» DATA RECORDS:
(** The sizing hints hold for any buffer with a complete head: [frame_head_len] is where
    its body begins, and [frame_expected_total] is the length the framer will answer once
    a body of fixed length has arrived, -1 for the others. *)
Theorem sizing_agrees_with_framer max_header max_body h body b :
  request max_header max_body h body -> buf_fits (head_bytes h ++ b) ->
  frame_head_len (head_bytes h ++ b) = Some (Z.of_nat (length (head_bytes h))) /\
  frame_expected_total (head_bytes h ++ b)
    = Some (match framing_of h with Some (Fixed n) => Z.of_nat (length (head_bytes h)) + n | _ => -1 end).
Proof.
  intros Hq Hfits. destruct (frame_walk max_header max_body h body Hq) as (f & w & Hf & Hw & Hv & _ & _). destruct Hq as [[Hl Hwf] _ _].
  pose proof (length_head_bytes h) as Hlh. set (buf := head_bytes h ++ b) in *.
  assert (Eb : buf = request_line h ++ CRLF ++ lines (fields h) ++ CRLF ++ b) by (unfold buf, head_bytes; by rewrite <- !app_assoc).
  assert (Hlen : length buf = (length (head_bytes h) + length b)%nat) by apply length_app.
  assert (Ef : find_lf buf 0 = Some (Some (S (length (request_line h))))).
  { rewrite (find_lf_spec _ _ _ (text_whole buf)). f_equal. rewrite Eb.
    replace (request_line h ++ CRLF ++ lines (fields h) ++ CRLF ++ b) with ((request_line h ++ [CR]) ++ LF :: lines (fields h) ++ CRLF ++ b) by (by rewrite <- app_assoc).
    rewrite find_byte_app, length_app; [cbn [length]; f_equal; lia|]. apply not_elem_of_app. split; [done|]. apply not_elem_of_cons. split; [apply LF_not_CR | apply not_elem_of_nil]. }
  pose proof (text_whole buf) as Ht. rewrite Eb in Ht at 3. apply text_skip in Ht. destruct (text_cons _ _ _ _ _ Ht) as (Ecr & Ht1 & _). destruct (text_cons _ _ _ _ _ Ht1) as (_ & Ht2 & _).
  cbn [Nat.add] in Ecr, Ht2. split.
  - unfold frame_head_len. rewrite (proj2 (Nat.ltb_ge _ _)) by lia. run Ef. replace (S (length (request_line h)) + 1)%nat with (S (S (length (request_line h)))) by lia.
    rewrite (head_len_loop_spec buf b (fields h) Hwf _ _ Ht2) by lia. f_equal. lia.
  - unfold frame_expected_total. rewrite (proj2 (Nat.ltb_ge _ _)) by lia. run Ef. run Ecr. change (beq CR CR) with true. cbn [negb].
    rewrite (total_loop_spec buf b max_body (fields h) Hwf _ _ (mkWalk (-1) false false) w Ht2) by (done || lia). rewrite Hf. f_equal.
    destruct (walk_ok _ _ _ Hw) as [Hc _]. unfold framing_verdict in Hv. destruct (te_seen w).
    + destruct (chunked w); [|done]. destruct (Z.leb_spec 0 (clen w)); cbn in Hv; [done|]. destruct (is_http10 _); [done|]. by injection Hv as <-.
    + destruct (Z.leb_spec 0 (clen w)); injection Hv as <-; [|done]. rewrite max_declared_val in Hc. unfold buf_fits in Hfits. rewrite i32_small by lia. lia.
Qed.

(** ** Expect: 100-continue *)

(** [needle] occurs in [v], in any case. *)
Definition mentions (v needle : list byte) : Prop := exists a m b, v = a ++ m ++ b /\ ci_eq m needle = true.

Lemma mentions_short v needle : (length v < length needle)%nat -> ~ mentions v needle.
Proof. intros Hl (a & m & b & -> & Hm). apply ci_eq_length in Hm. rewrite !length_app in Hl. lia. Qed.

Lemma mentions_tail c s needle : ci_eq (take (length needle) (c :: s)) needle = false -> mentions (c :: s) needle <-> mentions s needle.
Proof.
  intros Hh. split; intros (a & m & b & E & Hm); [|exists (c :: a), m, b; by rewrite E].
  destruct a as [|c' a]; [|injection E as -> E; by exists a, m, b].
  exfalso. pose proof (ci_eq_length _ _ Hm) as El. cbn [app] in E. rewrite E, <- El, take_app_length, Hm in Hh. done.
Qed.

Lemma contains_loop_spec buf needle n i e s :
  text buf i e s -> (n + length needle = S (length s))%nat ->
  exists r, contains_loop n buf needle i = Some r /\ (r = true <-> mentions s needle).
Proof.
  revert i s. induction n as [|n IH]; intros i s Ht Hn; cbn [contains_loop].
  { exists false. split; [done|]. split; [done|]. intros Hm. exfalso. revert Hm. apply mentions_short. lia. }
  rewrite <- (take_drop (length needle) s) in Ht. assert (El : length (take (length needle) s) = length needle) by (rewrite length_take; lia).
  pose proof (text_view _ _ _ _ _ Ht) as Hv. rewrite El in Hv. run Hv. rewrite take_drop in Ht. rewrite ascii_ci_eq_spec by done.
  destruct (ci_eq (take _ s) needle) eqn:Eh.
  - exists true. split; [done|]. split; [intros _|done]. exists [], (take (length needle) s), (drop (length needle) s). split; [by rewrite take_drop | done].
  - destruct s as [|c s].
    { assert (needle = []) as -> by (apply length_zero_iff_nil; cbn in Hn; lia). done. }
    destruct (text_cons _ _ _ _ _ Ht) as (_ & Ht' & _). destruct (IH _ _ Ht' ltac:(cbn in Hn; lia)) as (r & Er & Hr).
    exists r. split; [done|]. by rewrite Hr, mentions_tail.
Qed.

==

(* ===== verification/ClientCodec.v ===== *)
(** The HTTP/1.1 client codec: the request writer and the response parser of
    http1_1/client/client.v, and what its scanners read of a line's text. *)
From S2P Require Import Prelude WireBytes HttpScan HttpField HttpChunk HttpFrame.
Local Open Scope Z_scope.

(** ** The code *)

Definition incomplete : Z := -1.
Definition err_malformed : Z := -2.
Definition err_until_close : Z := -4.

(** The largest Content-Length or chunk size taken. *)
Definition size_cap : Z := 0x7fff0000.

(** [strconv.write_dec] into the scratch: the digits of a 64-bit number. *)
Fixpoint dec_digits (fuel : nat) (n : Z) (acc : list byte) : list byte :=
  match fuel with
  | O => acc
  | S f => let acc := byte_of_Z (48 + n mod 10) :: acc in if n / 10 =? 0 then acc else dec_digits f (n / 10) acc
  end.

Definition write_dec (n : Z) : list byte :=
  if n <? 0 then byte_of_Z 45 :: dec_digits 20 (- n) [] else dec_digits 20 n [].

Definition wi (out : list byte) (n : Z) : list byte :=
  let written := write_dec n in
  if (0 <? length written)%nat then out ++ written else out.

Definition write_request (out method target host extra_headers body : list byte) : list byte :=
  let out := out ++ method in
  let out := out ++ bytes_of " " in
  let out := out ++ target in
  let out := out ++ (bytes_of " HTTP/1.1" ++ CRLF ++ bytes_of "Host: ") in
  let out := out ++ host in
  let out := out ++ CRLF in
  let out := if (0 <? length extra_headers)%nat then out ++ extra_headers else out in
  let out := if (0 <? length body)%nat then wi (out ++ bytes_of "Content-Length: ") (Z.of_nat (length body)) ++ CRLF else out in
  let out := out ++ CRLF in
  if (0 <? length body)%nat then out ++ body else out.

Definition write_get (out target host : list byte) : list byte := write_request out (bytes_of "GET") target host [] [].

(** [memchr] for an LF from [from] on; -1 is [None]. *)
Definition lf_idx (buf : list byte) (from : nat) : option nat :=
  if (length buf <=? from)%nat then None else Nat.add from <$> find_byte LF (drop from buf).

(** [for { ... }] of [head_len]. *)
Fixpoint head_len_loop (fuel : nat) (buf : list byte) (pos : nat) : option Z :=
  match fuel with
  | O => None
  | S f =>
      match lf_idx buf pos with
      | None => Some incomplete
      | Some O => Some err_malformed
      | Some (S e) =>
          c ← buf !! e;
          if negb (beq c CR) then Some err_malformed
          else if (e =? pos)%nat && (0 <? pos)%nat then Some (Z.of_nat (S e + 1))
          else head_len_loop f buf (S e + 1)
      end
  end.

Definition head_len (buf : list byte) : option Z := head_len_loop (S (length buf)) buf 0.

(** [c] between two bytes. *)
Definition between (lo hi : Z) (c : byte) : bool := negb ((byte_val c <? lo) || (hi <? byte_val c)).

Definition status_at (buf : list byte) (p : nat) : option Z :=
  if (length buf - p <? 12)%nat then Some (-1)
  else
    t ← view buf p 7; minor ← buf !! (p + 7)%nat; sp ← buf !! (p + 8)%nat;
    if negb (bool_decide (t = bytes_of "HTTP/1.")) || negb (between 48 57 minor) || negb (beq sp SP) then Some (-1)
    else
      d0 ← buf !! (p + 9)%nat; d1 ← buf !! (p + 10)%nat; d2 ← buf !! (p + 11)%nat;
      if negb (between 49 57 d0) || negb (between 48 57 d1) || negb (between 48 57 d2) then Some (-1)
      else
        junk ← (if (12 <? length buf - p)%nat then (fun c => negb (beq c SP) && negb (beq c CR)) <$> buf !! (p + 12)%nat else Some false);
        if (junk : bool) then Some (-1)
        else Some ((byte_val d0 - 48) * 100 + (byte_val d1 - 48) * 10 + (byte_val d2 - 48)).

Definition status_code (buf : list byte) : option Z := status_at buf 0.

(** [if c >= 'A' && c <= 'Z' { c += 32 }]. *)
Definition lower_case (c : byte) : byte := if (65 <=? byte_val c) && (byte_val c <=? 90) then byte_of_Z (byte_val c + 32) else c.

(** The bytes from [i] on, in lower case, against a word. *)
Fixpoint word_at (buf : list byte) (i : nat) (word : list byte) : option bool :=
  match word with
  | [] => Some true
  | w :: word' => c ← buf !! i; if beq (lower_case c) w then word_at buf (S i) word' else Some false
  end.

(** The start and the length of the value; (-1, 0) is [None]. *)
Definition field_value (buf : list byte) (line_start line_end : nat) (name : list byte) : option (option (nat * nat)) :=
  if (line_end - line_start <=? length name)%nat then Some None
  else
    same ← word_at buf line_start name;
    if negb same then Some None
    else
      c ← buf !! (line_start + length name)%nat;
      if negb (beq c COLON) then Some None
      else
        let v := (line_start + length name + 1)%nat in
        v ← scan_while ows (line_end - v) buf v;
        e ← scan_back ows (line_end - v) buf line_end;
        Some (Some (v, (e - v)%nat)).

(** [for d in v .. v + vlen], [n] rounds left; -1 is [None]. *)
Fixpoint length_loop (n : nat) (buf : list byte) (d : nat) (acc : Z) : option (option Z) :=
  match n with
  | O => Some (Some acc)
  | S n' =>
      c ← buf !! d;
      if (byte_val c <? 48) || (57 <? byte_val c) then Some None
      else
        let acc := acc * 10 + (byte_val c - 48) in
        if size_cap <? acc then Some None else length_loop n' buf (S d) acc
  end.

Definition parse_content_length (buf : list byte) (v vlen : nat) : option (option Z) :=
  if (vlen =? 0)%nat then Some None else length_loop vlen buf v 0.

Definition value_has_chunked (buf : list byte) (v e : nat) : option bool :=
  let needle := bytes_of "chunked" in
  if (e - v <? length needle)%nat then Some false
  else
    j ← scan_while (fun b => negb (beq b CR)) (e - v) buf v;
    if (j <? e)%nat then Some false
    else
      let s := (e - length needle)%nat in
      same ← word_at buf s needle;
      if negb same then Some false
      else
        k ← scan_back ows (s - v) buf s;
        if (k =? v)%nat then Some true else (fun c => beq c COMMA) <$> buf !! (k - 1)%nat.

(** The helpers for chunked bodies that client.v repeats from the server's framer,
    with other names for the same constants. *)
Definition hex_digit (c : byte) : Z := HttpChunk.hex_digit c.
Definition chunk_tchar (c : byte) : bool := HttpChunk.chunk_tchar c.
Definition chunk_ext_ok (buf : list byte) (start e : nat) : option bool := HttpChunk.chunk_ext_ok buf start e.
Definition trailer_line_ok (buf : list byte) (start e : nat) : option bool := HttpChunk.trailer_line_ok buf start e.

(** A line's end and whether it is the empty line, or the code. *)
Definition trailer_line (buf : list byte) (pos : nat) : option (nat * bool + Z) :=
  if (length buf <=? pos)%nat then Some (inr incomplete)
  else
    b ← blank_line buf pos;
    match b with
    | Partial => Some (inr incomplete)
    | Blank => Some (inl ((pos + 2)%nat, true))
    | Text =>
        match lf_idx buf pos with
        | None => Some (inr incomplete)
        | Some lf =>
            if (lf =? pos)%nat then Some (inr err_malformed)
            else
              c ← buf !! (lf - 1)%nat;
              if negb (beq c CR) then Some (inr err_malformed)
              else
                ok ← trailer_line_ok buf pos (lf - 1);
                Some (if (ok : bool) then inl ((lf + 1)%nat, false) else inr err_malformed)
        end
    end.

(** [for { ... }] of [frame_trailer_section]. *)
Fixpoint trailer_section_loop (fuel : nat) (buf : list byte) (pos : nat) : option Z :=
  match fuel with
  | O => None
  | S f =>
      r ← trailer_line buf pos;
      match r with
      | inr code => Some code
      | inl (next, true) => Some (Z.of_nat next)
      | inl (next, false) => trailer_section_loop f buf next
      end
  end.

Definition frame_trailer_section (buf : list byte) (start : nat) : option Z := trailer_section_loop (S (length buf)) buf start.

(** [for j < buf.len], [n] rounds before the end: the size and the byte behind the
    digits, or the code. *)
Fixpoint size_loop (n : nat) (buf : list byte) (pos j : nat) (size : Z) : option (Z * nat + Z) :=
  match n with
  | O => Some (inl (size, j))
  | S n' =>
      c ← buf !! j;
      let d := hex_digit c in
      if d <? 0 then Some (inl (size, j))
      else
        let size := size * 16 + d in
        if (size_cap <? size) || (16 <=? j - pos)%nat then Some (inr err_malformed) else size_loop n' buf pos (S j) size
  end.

» WHAT YOU WILL DO: All lines of the records above that carry the word "match" should be listed.

» WRITTEN REPLY:
    = Some (match framing_of h with Some (Fixed n) => Z.of_nat (length (head_bytes h)) + n | _ => -1 end).
  match fuel with
  match fuel with
      match lf_idx buf pos with
  match word with
  match n with
    match b with
        match lf_idx buf pos with
  match fuel with
      match r with
  match n with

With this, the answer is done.